PLEASE SHARE MY UMBRELLA

We grow up and we find heroes, and in their lives we look for motivation, for meaning.

Archie was the son of our next-door neighbors in Los Angeles. The Gutierrez family. Archie was funny, one of those guys that kids instinctively liked. He seemed like one of us, only huge. He was the best part of neighborhood birthday parties 'cause he really got into the spirit of things. Like whacking the piñata. Man, dude could split that sucker open like Willie Davis smacking one into the outfield at Chavez Ravine. All the candy spilling to the ground after a good hit and Archie was always right there, laughing at the bounty.

Then he was gone for a while.

When Archie came back from Vietnam his father let the back part of their back yard grow tall. Some days Archie would go out there wearing his jungle trousers and M1 helmet, a scabbard in one hand, a bottle in the other. On those days my father, a veteran of the conflict in Korea, would tell us to leave Archie alone. One drizzly afternoon I saw Archie's dad — Big Ed — walk into the tall grass and stand next to his son without saying a word. The radio in our kitchen was on KHJ and “Bus Stop” by The Hollies was playing. To this day I cannot hear that song without thinking of father and son, and the agonies that lingered long after Archie came home.

Ali was the boxer who did not go to Vietnam because he thought the war was wrong. In exchange for his principled stand, the government convicted Ali of dodging the draft. The business of boxing stripped him of his heavyweight title and refused to let him compete. They were also angry because Ali had converted to Islam and changed his name. No, really.

For almost four years, Muhammad Ali was not allowed to do his job. He was 25 when he was stripped of his title and his passport. He was almost 29 when he was finally able to climb back into a ring. Prime time for a Young Turk, wasted.

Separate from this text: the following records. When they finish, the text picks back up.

(** [df.dropna()]: drop the rows holding a missing cell *)
Definition dropna (t : table) : table :=
  mk_table (t_cols t) (filter (fun r => negb (existsb is_nan r.2)) (t_rows t)).

(** [df.isnull().sum().sum()] *)
Definition null_count (t : table) : nat :=
  sum_list_with (fun r => length (filter is_nan r.2)) (t_rows t).

Fixpoint col_pos (c : string) (cs : list string) : option nat :=
  match cs with
  | [] => None
  | c' :: cs' => if String.eqb c c' then Some 0 else S <$> col_pos c cs'
  end.

(** [df[c]] as a list of cells; [None] is a KeyError *)
Definition column (t : table) (c : string) : option (list pyfloat) :=
  (fun i => map (fun r => default NaN (r.2 !! i)) (t_rows t)) <$> col_pos c (t_cols t).

(** [series.dropna()] *)
Definition sdropna (s : list pyfloat) : list pyfloat := filter (fun x => negb (is_nan x)) s.

(** [series.pct_change()]: NaN first, then [s[i]/s[i-1] - 1] *)
Definition pct_change (s : list pyfloat) : list pyfloat :=
  match s with
  | [] => []
  | x :: rest => NaN :: zip_with (fun prev cur => fsub1 (fdiv cur prev)) s rest
  end.

(** [df.index[-1]] *)
Definition last_index (t : table) : option Z := fst <$> last (t_rows t).

(** ** The quality gate: [_validate_data_quality] *)

(** The diagnostics the gate prints. *)
Inductive gate_msg :=
| GNoData (ticker : string)
| GInsufficient (ticker : string) (n : nat)
| GTooManyMissing (ticker : string) (missing_pct : Q)
| GNoValidCloses (ticker : string)
| GInvalidPrices (ticker : string)
| GSuspicious (ticker : string)
| GStale (ticker : string) (days_old : Z)
| GValidated (ticker : string).

Definition Qnat (n : nat) : Q := inject_Z (Z.of_nat n).

(** The [if 'Close' in data.columns:] block: [Some m] is a rejection with
    message [m], [None] lets validation go on. *)
Definition close_checks (data : table) (ticker : string) : option gate_msg :=
  match column data "Close" with
  | None => None
  | Some close =>
      let closes := sdropna close in
      if length closes =? 0 then Some (GNoValidCloses ticker)
      else if existsb le0 closes then Some (GInvalidPrices ticker)
      else
        let returns := sdropna (pct_change closes) in
        let extreme_moves := length (filter abs_gt_half returns) in
        if Qlt_bool (Qnat (length returns) * (2#100)) (Qnat extreme_moves)
        then Some (GSuspicious ticker)
        else None
  end.
(** * Theia SCM service and Git contribution: a shallow embedding

    The development follows two source files of the repository:

    - the SCM service ([ScmService], [ScmRepository], [ScmInput]), and
    - the Git contribution ([GitContribution]: status-bar text, [commit],
      [addSignOff], and the command tables it registers).

    Conventions of the embedding.

    - A JavaScript string is the list of its UTF-16 code units.
    - A JavaScript object that is compared with [===] (a resource, a
      repository) is represented by a reference, a natural number.
    - [Emitter.fire] is recorded in an event log, in firing order; a
      listener that the source installs itself (the repository listening to
      its input) is run at the point of the [fire] that triggers it.
    - A promise returned by a host service is represented by the value it
      resolves to, and the continuation of an [await] runs as part of the
      same step.  The rejection of [git.commit] is represented, since the
      source catches it. *)

From stdpp Require Import base decidable option list.
From Stdlib Require Import ZArith Lia Ascii.
From Stdlib Require String.
Import String.StringSyntax.
Delimit Scope string_scope with string.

But he came back. He became a champion again. And he never backed down from speaking out against the wrongs of the world. Even after he lost his ability to talk his eyes still had the gleam of the righteous.

It made sense to a lot of people in the '60s to banish and condemn Ali. My father was no fan. To him Muhammad Ali would always be Cassius Clay, the loud-mouthed draft dodger who should have gone to prison. The whole Islam thing made him uneasy, too.

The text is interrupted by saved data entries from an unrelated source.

(** * PN532 host driver: frame codec, link transport, register access

    A shallow embedding of [testutils/pn532/pn532.py].  Bytes are integers
    in [0, 256); Python's unbounded integers are [Z], so every mask the
    source applies ([& 0xFF], [& 0xFFFF]) is written out.  The driver object
    is a record threaded through a state-and-exception monad; the serial
    port behind [self.device] is an interface with one buffered instance. *)

From Stdlib Require Import QArith Qpower.
From Stdlib Require Import Floats.SpecFloat.
From stdpp Require Import gmap list strings.

Local Open Scope Z_scope.

(** ** Python values and failures *)

Definition is_byte (b : Z) : bool := (0 <=? b) && (b <? 256).

(** The exceptions the modelled code can raise.  A [RuntimeError] carries
    the message template of the source and the values interpolated in it. *)
Inductive exn : Type :=
| RuntimeError (msg : string) (args : list Z)
| IndexError
| TypeError
| ValueError
| KeyError
| StructError
| NameError (name : string).

Inductive result (A : Type) : Type :=
| Ok (a : A)
| Raise (e : exn).
Arguments Ok {A} a.
Arguments Raise {A} e.

Inductive level : Type := DEBUG | ERROR.

Record log_record : Type := LogRecord {
  log_level : level;
  log_msg : string;
  log_args : list Z
}.

(** [sum(xs)] *)
Definition sum (xs : list Z) : Z := foldr Z.add 0 xs.

(** [xs[0:stop]] with Python's reading of a negative [stop]. *)
Definition slice_to (stop : Z) (xs : list Z) : list Z :=
  if stop <? 0 then take (length xs - Z.to_nat (- stop)) xs
  else take (Z.to_nat stop) xs.

(** [del xs[0:stop]] *)
Definition del_slice_to (stop : Z) (xs : list Z) : list Z :=
  if stop <? 0 then drop (length xs - Z.to_nat (- stop)) xs
  else drop (Z.to_nat stop) xs.

(** [struct.pack(">H", r)] and [struct.pack(">HB", r, v)] *)
Definition pack_H (r : Z) : result (list Z) :=
  if (0 <=? r) && (r <? 65536) then Ok [Z.shiftr r 8; Z.land r 0xFF]
  else Raise StructError.

Definition pack_HB (r v : Z) : result (list Z) :=
  if (0 <=? r) && (r <? 65536) && is_byte v
  then Ok [Z.shiftr r 8; Z.land r 0xFF; v]
  else Raise StructError.

(** ** Module constants *)

Definition _BITRATE : list (Z * Z) := [(106, 0); (212, 1); (424, 2); (848, 3)].

Definition _FRAMING : list (string * Z) :=
  [("A"%string, 0); ("DEP"%string, 1); ("F"%string, 2); ("B"%string, 3)].

(** [{n: 100 * 2 ** (n - 1) for n in range(0x01, 0x10)}], in insertion order *)
Definition _TIMEOUT : list (Z * Z) :=
  map (fun n => (n, 100 * 2 ^ (n - 1))) (seqZ 1 15).

Definition assoc {K V : Type} `{EqDecision K} (k : K) (d : list (K * V)) : option V :=
  snd <$> List.find (fun kv => bool_decide (fst kv = k)) d.

Module Command.
Definition GET_FIRMWARE_VERSION : Z := 0x02.
Definition READ_REGISTER : Z := 0x06.
Definition WRITE_REGISTER : Z := 0x08.
Definition SAM_CONFIGURATION : Z := 0x14.
Definition RF_CONFIGURATION : Z := 0x32.
Definition IN_LIST_PASSIVE_TARGET : Z := 0x4A.
Definition IN_DATA_EXCHANGE : Z := 0x40.
Definition IN_COMMUNICATE_THRU : Z := 0x42.
End Command.

Module REG.
Definition COMMAND : Z := 0x6331.
Definition COMM_I_EN : Z := 0x6332.
Definition DIV_I_EN : Z := 0x6333.
Definition COMM_I_RQ : Z := 0x6334.
Definition DIV_I_RQ : Z := 0x6335.
Definition ERROR : Z := 0x6336.
Definition WATER_LEVEL : Z := 0x633B.
Definition CONTROL : Z := 0x633C.
Definition BIT_FRAMING : Z := 0x633D.
Definition COLL : Z := 0x633E.
Definition MODE : Z := 0x6301.
Definition TX_MODE : Z := 0x6302.
Definition RX_MODE : Z := 0x6303.
Definition TX_CONTROL : Z := 0x6304.
Definition TX_AUTO : Z := 0x6305.
Definition TX_SEL : Z := 0x6306.
Definition RX_SEL : Z := 0x6307.
Definition RX_THRESHOLD : Z := 0x6308.
Definition DEMOD : Z := 0x6309.
Definition MANUAL_RCV : Z := 0x630D.
Definition TYPE_B : Z := 0x630E.
Definition GS_N_OFF : Z := 0x6313.
Definition MOD_WIDTH : Z := 0x6314.
Definition TX_BIT_PHASE : Z := 0x6315.
Definition RF_CFG : Z := 0x6316.
Definition GS_N_ON : Z := 0x6317.
Definition CWG_S_P : Z := 0x6318.
Definition MOD_GS_P : Z := 0x6319.

Definition members : list Z :=
  [COMMAND; COMM_I_EN; DIV_I_EN; COMM_I_RQ; DIV_I_RQ; ERROR; WATER_LEVEL;
   CONTROL; BIT_FRAMING; COLL; MODE; TX_MODE; RX_MODE; TX_CONTROL; TX_AUTO;
   TX_SEL; RX_SEL; RX_THRESHOLD; DEMOD; MANUAL_RCV; TYPE_B; GS_N_OFF;
   MOD_WIDTH; TX_BIT_PHASE; RF_CFG; GS_N_ON; CWG_S_P; MOD_GS_P].
End REG.

(** [Register(x)] succeeds exactly on the addresses of the enumeration. *)
Definition is_Register (x : Z) : bool := bool_decide (x ∈ REG.members).

Module RFConfigItem.
Definition RF_FIELD : Z := 0x01.
Definition VARIOUS_TIMINGS : Z := 0x02.
Definition MAX_RTY_COM : Z := 0x04.
Definition MAX_RETRIES : Z := 0x05.
End RFConfigItem.

Definition _REGISTER_CONFIGURATION_FOR_TYPE : list (string * list (Z * Z)) :=
  [("A"%string,
    [(REG.CONTROL, 0x10); (REG.TX_CONTROL, 0x83); (REG.RX_THRESHOLD, 0x85);
     (REG.DEMOD, 0x4D); (REG.GS_N_OFF, 0x6F); (REG.TX_BIT_PHASE, 0x87);
     (REG.RF_CFG, 0x59); (REG.GS_N_ON, 0xF4); (REG.CWG_S_P, 0x3F);
     (REG.MOD_GS_P, 0x11)]);
   ("B"%string,
    [(REG.CONTROL, 0x10); (REG.TX_CONTROL, 0x83); (REG.RX_THRESHOLD, 0x85);
     (REG.DEMOD, 0x4D); (REG.GS_N_OFF, 0x6F); (REG.RF_CFG, 0x59);
     (REG.GS_N_ON, 0xFF); (REG.CWG_S_P, 0x3F); (REG.MOD_GS_P, 0x17)]);
   ("F"%string,
    [(REG.CONTROL, 0x10); (REG.TX_CONTROL, 0x83); (REG.RX_THRESHOLD, 0x85);
     (REG.DEMOD, 0x41); (REG.GS_N_OFF, 0x6F); (REG.TX_BIT_PHASE, 0x8F);
     (REG.RF_CFG, 0x69); (REG.GS_N_ON, 0xFF); (REG.CWG_S_P, 0x3F);
     (REG.MOD_GS_P, 0x11)])].

(** ** CRC_A *)

Definition crc16a_step (w_crc byte : Z) : Z :=
  let byte := Z.lxor byte (Z.land w_crc 0x00FF) in
  let byte := Z.land (Z.lxor byte (Z.shiftl byte 4)) 0xFF in
  Z.land
    (Z.lxor (Z.lxor (Z.lxor (Z.shiftr w_crc 8) (Z.shiftl byte 8))
                    (Z.shiftl byte 3))
            (Z.shiftr byte 4))
    0xFFFF.

Definition crc16a (data : list Z) : list Z :=
  let w_crc := fold_left crc16a_step data 0x6363 in
  [Z.land w_crc 0xFF; Z.land (Z.shiftr w_crc 8) 0xFF].

(** [bytes(data) + crc16a(data)]; [bytes] refuses a value outside a byte. *)
Definition with_crc16a (data : list Z) : result (list Z) :=
  if forallb is_byte data then Ok (data ++ crc16a data) else Raise ValueError.

(** ** Register bit fields

    The masked updates of [transceive_raw], one definition per source line. *)

(** [(mode & 0b1_000_1_1_11) | (speed << 4)] *)
Definition set_speed (mode speed : Z) : Z :=
  Z.lor (Z.land mode 0x8F) (Z.shiftl speed 4).

(** [(mode & 0b1_111_1_1_00) | framing] *)
Definition set_framing (mode framing : Z) : Z :=
  Z.lor (Z.land mode 0xFC) framing.

(** [(mode & 0b0_111_1_1_11) | (crc << 7)] *)
Definition set_crc_en (mode : Z) (crc : bool) : Z :=
  Z.lor (Z.land mode 0x7F) (Z.shiftl (Z.b2z crc) 7).

(** [(tx_auto & 0b1_0_1_1_1_1_1_1) | ((type_ == "A") << 6)] *)
Definition set_force_100_ask (tx_auto : Z) (type_ : string) : Z :=
  Z.lor (Z.land tx_auto 0xBF) (Z.shiftl (Z.b2z (bool_decide (type_ = "A"%string))) 6).

(** [(bit_frm & 0b1_111_1_000) | (bits & 0b111)] *)
Definition set_tx_last_bits (bit_frm bits : Z) : Z :=
  Z.lor (Z.land bit_frm 0xF8) (Z.land bits 0x07).

(** ** Numbers and the response timeout

    [transceive_raw] receives its timeout in seconds as a Python number:
    the default [1] is an [int], the polling-frame callers pass [float]
    values.  A float is an IEEE 754 binary64 value ([spec_float] at
    precision 53, exponent bound 1024); its arithmetic is the rounding
    arithmetic of [SpecFloat]. *)
Inductive number : Type :=
| PyInt (z : Z)
| PyFloat (f : spec_float).

(** [float(z)]: the nearest double, [z] itself when [|z| <= 2 ** 53], as
    for the constant 1000000 and every value of [_TIMEOUT].  (Past the
    range of the doubles Python raises OverflowError; no integer converted
    here is that large.) *)
Definition float_of_int (z : Z) : spec_float := binary_normalize 53 1024 z 0 false.

(** [x * k] for an integer [k]: the exact product on an [int]; on a
    [float] the integer is converted to a double and the product is the
    IEEE 754 one, rounded to nearest, ties to even. *)
Definition number_mul_int (x : number) (k : Z) : number :=
  match x with
  | PyInt z => PyInt (z * k)
  | PyFloat f => PyFloat (SFmul 53 1024 f (float_of_int k))
  end.

(** [t >= x] for an integer [t]: exact against an [int]; against a [float]
    it is [x <= float(t)] on doubles ([t] being one exactly), false when
    [x] is a NaN. *)
Definition int_ge (t : Z) (x : number) : bool :=
  match x with
  | PyInt z => z <=? t
  | PyFloat f => SFleb f (float_of_int t)
  end.

(** The rational a number denotes; an infinity or a NaN denotes none. *)
Definition number_value (x : number) : option Q :=
  match x with
  | PyInt z => Some (inject_Z z)
  | PyFloat (S754_zero _) => Some 0%Q
  | PyFloat (S754_finite s m e) => Some (inject_Z (cond_Zopp s (Z.pos m)) * 2 ^ e)%Q
  | PyFloat _ => None
  end.

(** [next((idx for idx, t in _TIMEOUT.items() if t >= timeout * 1000000), 0x10)] *)
Definition timeout_index (timeout : number) : Z :=
  match List.find (fun it => int_ge (snd it) (number_mul_int timeout 1000000)) _TIMEOUT with
  | Some it => fst it
  | None => 0x10
  end.

(** The doubles the literals [0.00005], [0.0001] and [5.0] denote. *)
Definition float_0_00005 : spec_float := S754_finite false 7378697629483821 (-67).
Definition float_0_0001 : spec_float := S754_finite false 7378697629483821 (-66).
Definition float_5_0 : spec_float := S754_finite false 5629499534213120 (-50).

(** A number that Python can hold: any int, and a float that is a binary64
    value (a mantissa of 53 bits, or fewer at the least exponent -1074). *)
Definition number_valid (x : number) : bool :=
  match x with
  | PyInt _ => true
  | PyFloat f => valid_binary 53 1024 f
  end.

(** The value of a finite number in units of [2 ^ -1200]. *)
Definition number_units (x : number) : Z :=
  match x with
  | PyInt z => z * 2 ^ 1200
  | PyFloat (S754_finite s m e) => cond_Zopp s (Z.pos m) * 2 ^ (e + 1200)
  | PyFloat _ => 0
  end.

(** ** Rounding to a double

    What [SpecFloat] computes when it rounds, in closed form. *)

(** Rounding [M / 2 ^ n] to the nearest integer, ties to even. *)
Definition round_half_even (M n : Z) : Z :=
  let q := M / 2 ^ n in
  match 2 * (M mod 2 ^ n) ?= 2 ^ n with
  | Lt => q
  | Eq => if Z.even q then q else q + 1
  | Gt => q + 1
  end.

(It got even tougher for him when the UCLA basketball player Lew Alcindor publicly announced his conversion to Islam and became Kareem Abdul-Jabbar. The only thing that could have made it worse for my dad, the L.A. sports fan, would have been if USC great O.J. Simpson had joined the Nation of Islam. Instead he became a murderer.)

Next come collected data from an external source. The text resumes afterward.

(** A name without separator, followed by a font extension, is a plain
    file name. *)
Lemma plainName_with_extension base e :
  Path.hasSeparator base = false -> In e Fonts.extensions ->
  Fs.plainName (base ++ e) = true.
Proof.
  intros Hsep He. unfold Fs.plainName. rewrite hasSeparator_app, Hsep.
  assert (Hlen : 4 <= String.length (base ++ e)).
  { rewrite length_append.
    simpl in He; destruct He as [<-|[<-|[<-|[<-|[]]]]]; simpl; lia. }
  assert (He' : Path.hasSeparator e = false).
  { simpl in He; destruct He as [<-|[<-|[<-|[<-|[]]]]]; reflexivity. }
  rewrite He'. simpl.
  destruct (String.eqb_spec (base ++ e) EmptyString) as [E|_];
    [rewrite E in Hlen; simpl in Hlen; lia|].
  destruct (String.eqb_spec (base ++ e) ".") as [E|_];
    [rewrite E in Hlen; simpl in Hlen; lia|].
  destruct (String.eqb_spec (base ++ e) "..") as [E|_];
    [rewrite E in Hlen; simpl in Hlen; lia|].
  reflexivity.
Qed.

(** C8, as the code has it.  Take the requested name once the route has
    stripped a font extension from it.  If that name holds no path
    separator, and the fonts directory is missing or none of its entries
    equals the name followed by one of the four extensions up to case, the
    loop ends with no path and the route answers 404 "Font not found". *)
Theorem fontsRoute_not_found fs font :
  Path.hasSeparator (Fonts.stripExtension font) = false ->
  (Fs.listing fs = None
   \/ forall f e, In f (Ref.filesOf fs) -> In e Fonts.extensions ->
        Js.sameLower f (Fonts.stripExtension font ++ e) = false) ->
  fst (Fonts.tryExtensions (Fonts.stripExtension font) Fonts.extensions fs)
  = Fs.Returned None
  /\ fst (Fonts.fontsRoute font fs)
     = Fs.Returned (Fonts.Status404 "Font not found").
Proof.
  intros Hsep Hdir.
  assert (Hnone : forall f e, In f (Ref.filesOf fs) -> In e Fonts.extensions ->
            Js.sameLower f (Fonts.stripExtension font ++ e) = false).
  { destruct Hdir as [Hmissing|H]; [|exact H].
    unfold Ref.filesOf. rewrite Hmissing. intros f e []. }
  assert (Hloop : fst (Fonts.tryExtensions (Fonts.stripExtension font)
                         Fonts.extensions fs) = Fs.Returned None).
  { apply tryExtensions_none; [|exact Hnone].
    intros e He. apply present_plain_false.
    - now apply plainName_with_extension.
    - intros f Hf. now apply Hnone. }
  split; [exact Hloop|]. now rewrite fontsRoute_result, Hloop.
Qed.
(* ===== verification/Lists.v ===== *)
(** * Lists: the doubly linked list of src/datastruct/list.h

    Nodes live in a heap (address to [list_head]); list heads and entries are
    addresses, as in the C code, so that aliasing (an empty list whose head is
    its own neighbour, a moved entry) is the aliasing of the pointers.  The
    operations run in any state that contains such a heap ([NodeHeap]): the
    components that embed [struct list_head] in their structures are instances. *)
From stdpp Require Import base tactics list numbers gmap fin_maps.
From S2P Require Import Prelude.

Record list_head := Node { next : Z; prev : Z }.

#[global] Instance list_head_eq_dec : EqDecision list_head.
Proof. solve_decision. Defined.

Definition NULL : Z := 0.

(** What a state must offer to embed list nodes. *)
Class NodeHeap (T : Type) := {
  nodes : T → gmap Z list_head;
  with_nodes : gmap Z list_head → T → T;
  nodes_with h t : nodes (with_nodes h t) = h;
  with_nodes_with h h' t : with_nodes h (with_nodes h' t) = with_nodes h t;
  with_nodes_id t : with_nodes (nodes t) t = t;
}.

(** The heap alone is such a state. *)
#[export] Program Instance heap_NodeHeap : NodeHeap (gmap Z list_head) :=
  {| nodes h := h; with_nodes h _ := h |}.
Solve Obligations with done.

Section ops.
Context {T : Type} `{NodeHeap T}.

(** [p->next], [p->prev] as values, and as assignment targets. *)
Definition get_next (p : Z) : M T Z := gets_opt (λ t, next <$> nodes t !! p).
Definition get_prev (p : Z) : M T Z := gets_opt (λ t, prev <$> nodes t !! p).
Definition set_next (p v : Z) : M T unit :=
  modify_opt (λ t, (λ n, with_nodes (<[p := Node v (prev n)]> (nodes t)) t) <$> nodes t !! p).
Definition set_prev (p v : Z) : M T unit :=
  modify_opt (λ t, (λ n, with_nodes (<[p := Node (next n) v]> (nodes t)) t) <$> nodes t !! p).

To my father it was simple: Ali was a coward and Archie was a hero. Never mind that Dad thought Vietnam was a mess, a no-win hellhole like Korea had been for him. He thought Ali should have gone ahead with the draft; to his way of thinking The Champ would have landed some cushy stateside post and that would have been fine. Everyone would be appeased. Be a good soldier. Go along, get along. Just keep your mouth shut.

But Archie had been the good soldier — a hero — and now he stood silent in the tall grass. Ali had been taken down in his own way, but he would not stay down. He would not go quietly. He was a hero, too.

They became the story of Vietnam in my childish mind, and as is the case in many childhood stories, this one marked me for life. The soldier. The contrarian. The defeated. The defiant. In Archie I saw how the good can be brought low, for nonsensical reasons. In Ali I saw the essential need to speak truth to power, to stop such nonsense from ever becoming reasonable.

2 comments:

Katie Dewitz said...

You've captured that beautiful ache one feels when remembering past joys and sorrows and, in your old age, understanding that many memories are a mix of both. I first encountered the joy/sorrow nexus reading Khahil Gibran in my teens - thought the bit about the depth of one being the measure of the other was a good excuse for my highs and lows, as though joy and sorrow were two distinct and disparate emotions. Only as I entered my 60s did I realize that they are not opposites, but complements. Joy is the soil in which the seeds of sorrow are planted.

Thanks for sharing both.

MoGemStone said...

Thanks for sharing this Ron.

Some ugly and horrific things can become necessary. Necessity does not eliminate the consequences which inevitably twist, destroy, and end the lives of individuals. Americans too seldom appreciate these large and lasting costs. Even more seldom do we recognize that so many times, we have at least a little culpability for the creation of an "ugly necessity". Our typical eagerness to respond with violent force needs to be tempered by a real understanding of history, current events, and the decency we want ~others~ to accord us.